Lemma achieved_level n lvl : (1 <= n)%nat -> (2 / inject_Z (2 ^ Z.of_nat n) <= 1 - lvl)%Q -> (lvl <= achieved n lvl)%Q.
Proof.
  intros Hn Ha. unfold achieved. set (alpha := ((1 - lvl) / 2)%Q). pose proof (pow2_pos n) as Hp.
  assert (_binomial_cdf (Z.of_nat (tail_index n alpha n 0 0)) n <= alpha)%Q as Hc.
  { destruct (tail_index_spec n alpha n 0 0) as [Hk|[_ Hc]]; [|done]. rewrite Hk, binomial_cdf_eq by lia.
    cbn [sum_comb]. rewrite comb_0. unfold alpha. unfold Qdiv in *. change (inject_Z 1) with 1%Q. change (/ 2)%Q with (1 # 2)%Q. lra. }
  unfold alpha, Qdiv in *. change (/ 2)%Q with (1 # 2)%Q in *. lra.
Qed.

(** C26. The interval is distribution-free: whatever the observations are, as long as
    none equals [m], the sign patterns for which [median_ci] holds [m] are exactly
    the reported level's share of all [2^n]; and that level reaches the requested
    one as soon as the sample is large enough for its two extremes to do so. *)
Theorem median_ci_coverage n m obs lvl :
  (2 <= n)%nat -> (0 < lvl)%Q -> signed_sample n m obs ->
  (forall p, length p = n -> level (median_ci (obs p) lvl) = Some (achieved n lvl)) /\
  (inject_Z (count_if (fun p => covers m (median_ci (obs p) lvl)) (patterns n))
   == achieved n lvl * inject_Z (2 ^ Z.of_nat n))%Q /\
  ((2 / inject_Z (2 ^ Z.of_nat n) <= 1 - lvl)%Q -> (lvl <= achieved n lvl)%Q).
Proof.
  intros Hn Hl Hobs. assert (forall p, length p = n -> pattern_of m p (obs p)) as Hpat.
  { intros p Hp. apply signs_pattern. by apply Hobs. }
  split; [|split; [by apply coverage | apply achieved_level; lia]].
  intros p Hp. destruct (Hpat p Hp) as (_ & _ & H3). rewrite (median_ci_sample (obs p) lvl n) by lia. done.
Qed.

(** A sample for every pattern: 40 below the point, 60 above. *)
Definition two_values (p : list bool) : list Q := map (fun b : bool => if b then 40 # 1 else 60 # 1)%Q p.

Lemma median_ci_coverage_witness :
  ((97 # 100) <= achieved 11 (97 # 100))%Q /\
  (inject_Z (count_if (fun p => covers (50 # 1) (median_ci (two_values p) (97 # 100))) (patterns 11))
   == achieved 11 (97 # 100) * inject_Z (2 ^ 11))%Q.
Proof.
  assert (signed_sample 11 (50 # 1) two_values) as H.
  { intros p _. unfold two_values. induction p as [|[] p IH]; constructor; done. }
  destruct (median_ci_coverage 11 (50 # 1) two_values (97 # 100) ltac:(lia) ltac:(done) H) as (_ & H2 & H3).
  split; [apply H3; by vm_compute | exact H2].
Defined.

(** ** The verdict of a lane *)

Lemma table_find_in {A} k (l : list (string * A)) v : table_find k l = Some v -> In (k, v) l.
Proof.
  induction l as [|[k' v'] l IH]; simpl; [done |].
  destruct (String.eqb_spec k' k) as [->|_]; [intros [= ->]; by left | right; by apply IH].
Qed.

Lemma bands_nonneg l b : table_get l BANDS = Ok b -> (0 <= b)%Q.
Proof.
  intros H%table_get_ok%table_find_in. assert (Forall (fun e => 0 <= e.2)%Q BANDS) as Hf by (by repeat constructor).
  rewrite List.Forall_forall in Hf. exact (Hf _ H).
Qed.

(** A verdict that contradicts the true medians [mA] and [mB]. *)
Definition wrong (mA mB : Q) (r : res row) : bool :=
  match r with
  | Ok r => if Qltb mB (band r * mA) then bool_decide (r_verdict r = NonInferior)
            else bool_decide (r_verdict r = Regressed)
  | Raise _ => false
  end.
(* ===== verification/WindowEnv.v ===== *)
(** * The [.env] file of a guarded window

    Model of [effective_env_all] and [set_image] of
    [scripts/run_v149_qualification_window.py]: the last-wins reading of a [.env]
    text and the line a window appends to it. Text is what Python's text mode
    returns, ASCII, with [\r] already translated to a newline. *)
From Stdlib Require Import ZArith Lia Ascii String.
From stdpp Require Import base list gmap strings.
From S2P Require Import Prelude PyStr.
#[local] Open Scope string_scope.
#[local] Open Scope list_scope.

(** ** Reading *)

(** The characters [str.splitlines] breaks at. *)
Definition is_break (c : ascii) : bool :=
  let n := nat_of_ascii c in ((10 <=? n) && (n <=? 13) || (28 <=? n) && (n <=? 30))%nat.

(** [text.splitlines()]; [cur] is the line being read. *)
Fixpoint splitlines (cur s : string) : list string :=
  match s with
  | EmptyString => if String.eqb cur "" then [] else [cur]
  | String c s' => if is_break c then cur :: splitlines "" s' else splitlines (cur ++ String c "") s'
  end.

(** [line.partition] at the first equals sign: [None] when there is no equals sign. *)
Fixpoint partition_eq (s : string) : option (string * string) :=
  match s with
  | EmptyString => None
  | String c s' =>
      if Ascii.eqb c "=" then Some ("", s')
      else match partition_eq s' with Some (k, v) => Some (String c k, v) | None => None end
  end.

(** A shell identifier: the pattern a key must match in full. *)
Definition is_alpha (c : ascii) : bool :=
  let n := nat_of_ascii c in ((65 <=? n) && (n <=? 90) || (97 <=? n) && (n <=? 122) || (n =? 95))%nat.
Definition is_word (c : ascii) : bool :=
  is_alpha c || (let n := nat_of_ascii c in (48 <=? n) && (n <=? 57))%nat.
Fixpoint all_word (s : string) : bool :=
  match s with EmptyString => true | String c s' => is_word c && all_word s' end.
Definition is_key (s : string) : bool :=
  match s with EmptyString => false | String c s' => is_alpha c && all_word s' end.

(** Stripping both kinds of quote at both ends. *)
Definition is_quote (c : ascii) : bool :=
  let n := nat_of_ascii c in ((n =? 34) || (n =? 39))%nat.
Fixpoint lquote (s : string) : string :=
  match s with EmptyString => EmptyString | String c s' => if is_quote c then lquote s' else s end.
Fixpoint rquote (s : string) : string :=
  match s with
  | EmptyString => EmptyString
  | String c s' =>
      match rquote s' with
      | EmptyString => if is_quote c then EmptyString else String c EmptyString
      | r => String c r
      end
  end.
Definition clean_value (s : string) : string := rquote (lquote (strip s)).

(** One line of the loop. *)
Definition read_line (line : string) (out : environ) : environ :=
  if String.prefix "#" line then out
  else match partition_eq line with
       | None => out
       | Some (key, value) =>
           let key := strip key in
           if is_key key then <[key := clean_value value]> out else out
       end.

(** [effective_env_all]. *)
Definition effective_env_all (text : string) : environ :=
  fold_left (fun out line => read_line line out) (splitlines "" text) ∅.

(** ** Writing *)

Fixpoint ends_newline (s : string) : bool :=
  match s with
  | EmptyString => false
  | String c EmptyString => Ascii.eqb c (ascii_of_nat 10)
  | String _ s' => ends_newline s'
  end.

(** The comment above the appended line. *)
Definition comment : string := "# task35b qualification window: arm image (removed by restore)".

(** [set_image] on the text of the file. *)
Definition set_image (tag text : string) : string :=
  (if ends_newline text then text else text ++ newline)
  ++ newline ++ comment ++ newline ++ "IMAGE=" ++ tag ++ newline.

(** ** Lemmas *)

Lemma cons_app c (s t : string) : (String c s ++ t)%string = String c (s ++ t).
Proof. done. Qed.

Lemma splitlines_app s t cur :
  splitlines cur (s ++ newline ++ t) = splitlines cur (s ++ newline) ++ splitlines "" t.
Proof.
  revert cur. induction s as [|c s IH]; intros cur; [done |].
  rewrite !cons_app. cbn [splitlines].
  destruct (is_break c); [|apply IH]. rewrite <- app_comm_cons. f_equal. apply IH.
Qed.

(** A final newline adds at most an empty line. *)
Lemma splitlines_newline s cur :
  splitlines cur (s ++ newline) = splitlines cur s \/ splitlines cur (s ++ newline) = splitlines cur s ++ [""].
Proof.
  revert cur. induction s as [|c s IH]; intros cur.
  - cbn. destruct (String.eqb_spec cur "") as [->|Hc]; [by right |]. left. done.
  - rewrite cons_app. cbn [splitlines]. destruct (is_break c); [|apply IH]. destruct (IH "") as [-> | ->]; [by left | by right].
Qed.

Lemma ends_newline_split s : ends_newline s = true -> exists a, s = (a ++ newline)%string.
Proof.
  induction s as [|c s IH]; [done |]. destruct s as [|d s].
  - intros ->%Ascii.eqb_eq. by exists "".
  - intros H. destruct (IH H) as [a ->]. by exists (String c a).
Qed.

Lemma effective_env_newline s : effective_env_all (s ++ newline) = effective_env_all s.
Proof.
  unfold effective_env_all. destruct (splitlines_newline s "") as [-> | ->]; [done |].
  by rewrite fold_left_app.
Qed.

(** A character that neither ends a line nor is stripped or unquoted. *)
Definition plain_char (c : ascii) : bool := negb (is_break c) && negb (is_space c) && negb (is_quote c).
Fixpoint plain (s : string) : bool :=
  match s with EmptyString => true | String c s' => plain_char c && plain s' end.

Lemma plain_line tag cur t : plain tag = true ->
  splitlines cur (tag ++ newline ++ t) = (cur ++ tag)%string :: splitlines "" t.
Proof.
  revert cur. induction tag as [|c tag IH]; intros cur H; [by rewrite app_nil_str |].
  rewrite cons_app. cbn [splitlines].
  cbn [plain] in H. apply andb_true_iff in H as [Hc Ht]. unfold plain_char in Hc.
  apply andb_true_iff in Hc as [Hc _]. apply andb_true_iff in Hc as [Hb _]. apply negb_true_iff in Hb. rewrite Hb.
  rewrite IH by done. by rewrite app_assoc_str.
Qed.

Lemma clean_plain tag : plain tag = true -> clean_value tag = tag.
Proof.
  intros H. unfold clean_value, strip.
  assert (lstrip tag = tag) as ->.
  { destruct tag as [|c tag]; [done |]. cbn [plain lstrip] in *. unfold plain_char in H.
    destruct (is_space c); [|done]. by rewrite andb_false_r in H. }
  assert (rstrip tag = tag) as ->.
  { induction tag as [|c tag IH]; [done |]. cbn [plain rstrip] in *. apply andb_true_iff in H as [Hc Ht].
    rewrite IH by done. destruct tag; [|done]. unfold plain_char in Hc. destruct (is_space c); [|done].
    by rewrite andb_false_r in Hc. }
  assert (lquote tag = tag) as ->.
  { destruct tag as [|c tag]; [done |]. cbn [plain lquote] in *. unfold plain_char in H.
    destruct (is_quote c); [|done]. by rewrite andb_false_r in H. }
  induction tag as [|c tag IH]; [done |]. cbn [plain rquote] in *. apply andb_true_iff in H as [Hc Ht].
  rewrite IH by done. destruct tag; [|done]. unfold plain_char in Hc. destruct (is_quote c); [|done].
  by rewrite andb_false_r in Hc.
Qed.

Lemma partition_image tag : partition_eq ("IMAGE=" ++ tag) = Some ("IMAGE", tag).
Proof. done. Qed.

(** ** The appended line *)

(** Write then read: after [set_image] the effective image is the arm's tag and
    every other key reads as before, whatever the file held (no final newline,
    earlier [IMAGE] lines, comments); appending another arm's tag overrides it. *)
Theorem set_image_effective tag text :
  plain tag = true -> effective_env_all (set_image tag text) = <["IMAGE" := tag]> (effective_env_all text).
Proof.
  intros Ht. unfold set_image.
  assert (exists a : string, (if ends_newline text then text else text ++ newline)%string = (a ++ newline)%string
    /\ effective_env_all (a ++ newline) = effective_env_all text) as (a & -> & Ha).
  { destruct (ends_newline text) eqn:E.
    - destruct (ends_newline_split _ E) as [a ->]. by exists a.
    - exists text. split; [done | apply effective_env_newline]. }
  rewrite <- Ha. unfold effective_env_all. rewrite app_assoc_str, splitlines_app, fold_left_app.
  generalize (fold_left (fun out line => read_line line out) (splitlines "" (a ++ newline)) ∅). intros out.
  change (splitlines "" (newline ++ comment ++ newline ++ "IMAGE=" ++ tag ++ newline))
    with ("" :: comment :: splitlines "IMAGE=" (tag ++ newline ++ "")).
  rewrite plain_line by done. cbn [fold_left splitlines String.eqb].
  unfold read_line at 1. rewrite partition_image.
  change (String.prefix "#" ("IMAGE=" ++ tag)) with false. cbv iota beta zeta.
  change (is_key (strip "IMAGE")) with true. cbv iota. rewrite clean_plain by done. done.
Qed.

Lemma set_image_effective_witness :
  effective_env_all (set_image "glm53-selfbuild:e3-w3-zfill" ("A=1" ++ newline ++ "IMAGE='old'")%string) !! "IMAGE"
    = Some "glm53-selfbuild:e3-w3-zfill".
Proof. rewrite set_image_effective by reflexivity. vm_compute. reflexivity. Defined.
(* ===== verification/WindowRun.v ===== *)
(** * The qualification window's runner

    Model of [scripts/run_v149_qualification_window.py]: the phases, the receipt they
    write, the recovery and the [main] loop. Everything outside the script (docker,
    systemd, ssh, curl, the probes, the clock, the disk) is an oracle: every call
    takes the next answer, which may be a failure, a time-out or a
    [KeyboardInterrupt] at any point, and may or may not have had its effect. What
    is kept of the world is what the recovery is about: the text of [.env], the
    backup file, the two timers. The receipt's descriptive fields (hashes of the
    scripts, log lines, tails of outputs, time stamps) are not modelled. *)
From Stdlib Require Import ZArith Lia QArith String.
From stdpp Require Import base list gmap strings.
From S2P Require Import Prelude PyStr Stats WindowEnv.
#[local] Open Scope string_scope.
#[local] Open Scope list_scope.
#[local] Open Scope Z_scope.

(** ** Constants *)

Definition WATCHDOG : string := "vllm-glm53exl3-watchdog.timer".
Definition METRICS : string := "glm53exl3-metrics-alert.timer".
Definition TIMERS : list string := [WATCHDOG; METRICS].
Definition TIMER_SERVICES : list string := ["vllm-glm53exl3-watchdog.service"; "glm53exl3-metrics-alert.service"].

• WORK ORDER:
From the line containing "Raise _ => false" down to the line containing "text and the" in the material above, reproduce every line exactly, including the two end lines.

• WRITTEN RESPONSE:
  | Raise _ => false
  end.
(* ===== verification/WindowEnv.v ===== *)
(** * The [.env] file of a guarded window

    Model of [effective_env_all] and [set_image] of
    [scripts/run_v149_qualification_window.py]: the last-wins reading of a [.env]
    text and the line a window appends to it. Text is what Python's text mode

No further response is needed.